Era uma vez um felino. E era uma vez um aracnídeo. O felino vivia a brincar com o aracnídeo. Sabe, pega-lo com as patas, e joga-lo para cima? Fazer com que seu estomago revirasse e que no percurso até perdesse uma perninha, ou machucasse alguma parte da estrutura. O aracnídeo preveniu-o de que não gostava de tal comportamento, pois os tamanhos de ambos eram muito diferentes um do outro, e nessa, o pobre aracnídeo sempre se machucava.
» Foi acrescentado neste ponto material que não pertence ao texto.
Lemma process_stock_file_report_witness :
  exists log,
    process_stock_file ["set-stock AB-6 5 "; " add-stock ZZ-1 4"]
    = (Return tt,
       (log ++ FinalStockLevels
            :: (Text <$> print_stock
                  (run_all ["set-stock AB-6 5 "; " add-stock ZZ-1 4"]
                     init)))%list)
    /\ (FinalStockLevels ∉ log)
    /\ forall i line,
         ["set-stock AB-6 5 "; " add-stock ZZ-1 4"] !! i = Some line ->
         Processing (S i) (PyStr.strip line) ∈ log
         /\ forall e,
              (process_command line
                 (run_all
                    (take i ["set-stock AB-6 5 "; " add-stock ZZ-1 4"])
                    init)).1
              = Raise (StockError e) ->
              ErrorProcessing (S i) (PyStr.strip line) ∈ log
              /\ ErrorDetail e ∈ log.
Proof.
  apply process_stock_file_report.
  intros [|[|i]] line Hl; try discriminate; injection Hl as <-;
    vm_compute; exact I.
Defined.

(** X21: when a line raises an exception other than [StockError], the
    lines before it having returned or raised a [StockError],
    [process_stock_file] raises that exception; it has printed the log
    of the earlier lines and the announcement of that line, and neither
    the final levels nor anything about the lines after it. *)
Theorem process_stock_file_aborts pre line rest :
  all_go_on pre init ->
  ~ goes_on (process_command line (run_all pre init)).1 ->
  exists e,
    (process_command line (run_all pre init)).1 = Raise e
    /\ process_stock_file (pre ++ line :: rest)
       = (Raise e,
          ((process_lines 1 pre init).2
           ++ [Processing (S (length pre)) (PyStr.strip line)])%list)
    /\ FinalStockLevels
         ∉ ((process_lines 1 pre init).2
            ++ [Processing (S (length pre)) (PyStr.strip line)])%list.
Proof.
  intros Hpre Hstop.
  destruct (process_lines_stops (1 + length pre) line rest _ Hstop)
    as (e & He & Hline).
  exists e. split; [exact He|]. split.
  - unfold process_stock_file.
    rewrite (process_lines_app 1 pre (line :: rest) init Hpre), Hline.
    reflexivity.
  - rewrite elem_of_app, list_elem_of_singleton.
    intros [H | H]; [|discriminate].
    exact (process_lines_no_final 1 pre init H).
Qed.

Lemma process_stock_file_aborts_witness :
  exists e,
    (process_command "order" (run_all ["set-stock AB-6 5"] init)).1 = Raise e
    /\ process_stock_file
         (["set-stock AB-6 5"] ++ "order" :: ["set-stock AB-6 7"])
       = (Raise e,
          ((process_lines 1 ["set-stock AB-6 5"] init).2
           ++ [Processing (S (length ["set-stock AB-6 5"]))
                 (PyStr.strip "order")])%list)
    /\ FinalStockLevels
         ∉ ((process_lines 1 ["set-stock AB-6 5"] init).2
            ++ [Processing (S (length ["set-stock AB-6 5"]))
                  (PyStr.strip "order")])%list.
Proof.
  apply process_stock_file_aborts.
  - intros [|i] line Hl; try discriminate. injection Hl as <-.
    vm_compute. exact I.
  - vm_compute. intros [].
Defined.

(** X22: a line of whitespace only, such as an empty line of the file,
    ends [process_stock_file] with an [IndexError] when the lines before
    it have returned or raised a [StockError]: the final levels are not
    printed and the lines after it are not read. *)
Theorem blank_line_ends_the_run pre blank rest :
  all_go_on pre init ->
  PyStr.forallb_str PyStr.isspace blank = true ->
  process_stock_file (pre ++ blank :: rest)
  = (Raise IndexError,
     ((process_lines 1 pre init).2 ++ [Processing (S (length pre)) ""])%list).
Proof.
  intros Hpre Hblank.
  assert (Hcmd : forall stock,
            process_command blank stock = (Raise IndexError, stock)).
  { intros stock. rewrite process_command_tokens.
    rewrite (split_whitespace _ Hblank). reflexivity. }
  unfold process_stock_file.
  rewrite (process_lines_app 1 pre (blank :: rest) init Hpre).
  rewrite process_lines_exec, Hcmd, (strip_whitespace _ Hblank). reflexivity.
Qed.

Lemma blank_line_ends_the_run_witness :
  process_stock_file (["set-stock AB-6 5"] ++ newline :: ["set-stock AB-6 7"])
  = (Raise IndexError,
     ((process_lines 1 ["set-stock AB-6 5"] init).2
      ++ [Processing (S (length ["set-stock AB-6 5"])) ""])%list).
Proof.
  apply blank_line_ends_the_run; [|reflexivity].
  intros [|i] line Hl; try discriminate. injection Hl as <-.
  vm_compute. exact I.
Defined.

(** ** The order of the report *)

Lemma string_ltb_leb a b : String.ltb a b = negb (String.leb b a).
Proof.
  unfold String.ltb, String.leb. rewrite (String.compare_antisym a b).
  destruct (String.compare b a); reflexivity.
Qed.

Lemma item_le_iff a b :
  item_le a b
  <-> (a.1 = b.1 /\ a.2 <= b.2) \/ (a.1 <> b.1 /\ String.le a.1 b.1).
Proof.
  unfold item_le, item_lt, String.le.
  destruct (String.eqb b.1 a.1) eqn:He.
  - apply String.eqb_eq in He. rewrite Z.ltb_ge. split.
    + intros H. left. auto.
    + intros [[_ H] | [H _]]; [exact H | congruence].
  - apply String.eqb_neq in He. rewrite string_ltb_leb, negb_false_iff.
    rewrite Is_true_true. split.
    + intros H. right. split; [congruence | exact H].
    + intros [[H _] | [_ H]]; [congruence | exact H].
Qed.

#[global] Instance item_le_total : Total item_le.
Proof.
  intros a b. rewrite !item_le_iff.
  destruct (decide (a.1 = b.1)) as [He | Hne].
  - destruct (Z.le_ge_cases a.2 b.2); [left | right]; left; auto.
  - destruct (total String.le a.1 b.1); [left | right]; right; auto.
Qed.

#[global] Instance item_le_trans : Transitive item_le.
Proof.
  intros a b c. rewrite !item_le_iff.
  intros [[Hab Hab'] | [Hab Hab']] [[Hbc Hbc'] | [Hbc Hbc']].
  - left. split; [congruence | lia].
  - right. rewrite Hab. auto.
  - right. rewrite <- Hbc. auto.
  - right. split; [|etransitivity; eassumption].
    intros Hac. rewrite Hac in Hab'. apply Hbc.
    apply (anti_symm String.le); assumption.
Qed.

#[global] Instance item_le_antisym : AntiSymm (=) item_le.
Proof.
  intros [a1 a2] [b1 b2]. rewrite !item_le_iff. simpl.
  intros [[H1 H2] | [H1 H2]] [[H3 H4] | [H3 H4]]; try congruence.
  - f_equal; [exact H1 | lia].
  - destruct H1. apply (anti_symm String.le); assumption.
Qed.

Lemma sorted_StronglySorted items : StronglySorted item_le (sorted items).
Proof. apply StronglySorted_merge_sort; apply _. Qed.

Lemma sorted_Permutation items : sorted items ≡ₚ items.
Proof. apply merge_sort_Permutation. Qed.

(** With distinct keys, the order of the items is the strict order of
    their keys. *)
Lemma StronglySorted_keys items :
  NoDup items.*1 -> StronglySorted item_le items ->
  StronglySorted (fun a b => String.ltb a.1 b.1 = true) items.
Proof.
  induction items as [|a items IH]; intros Hnd Hs; [constructor|].
  apply NoDup_cons in Hnd as [Hnot Hnd].
  apply StronglySorted_inv in Hs as [Hs Hall].
  constructor; [apply IH; assumption|].
  apply Forall_forall. intros b Hb.
  rewrite Forall_forall in Hall. specialize (Hall b Hb).
  apply item_le_iff in Hall as [[He _] | [Hne Hle]].
  - destruct Hnot. rewrite He. apply list_elem_of_fmap_2. exact Hb.
  - rewrite string_ltb_leb, negb_true_iff.
    destruct (String.leb b.1 a.1) eqn:Hba; [|reflexivity].
    destruct Hne. apply (anti_symm String.le); [exact Hle|].
    unfold String.le. rewrite Hba. exact I.
Qed.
Mas o felino não o respeitava, e continuava a machucá-lo.
Certa vez, o pequenino se cansou. Se cansou de tanto pedir, de tanto se explicar, de tanto pedir por respeito. Picou o felino e injetou veneno em seu corpo. Fora uma decisão difícil de se tomar, mas que escolha tinha ele? Depois de muito exigir respeito, sua voz jamais foi ouvida. Depois de muito exigir bom senso, suas explicações não passavam de palavras vazias. Agora, sob a sensação de turvação, o felino pedia desculpas, e clamava por um antídoto. O aracnídeo, que era um ser nobre, buscou por ajuda. Mesmo que ele estivesse apenas se defendendo, ainda sim, em seu íntimo, se sentia triste por ter tomado uma medida drástica como aquela.
Para tristeza do pequenino, não foi possível encontrar um antídoto. Ninguém poderia ajudar. Nada se poderia fazer. Agora só restava a ele conviver com o seu arrependimento e dor. Tamanha era a injustiça da metáfora, ele foi tentado a fazer algo, em defesa própria, e ainda teria de viver com a culpa. Era incompreensível para ele, a razão pela qual seres bons são tentados a cometer o mal, muitas vezes apenas para se defender do perigo, e ainda sim, saem do palco com a culpa pela tragédia.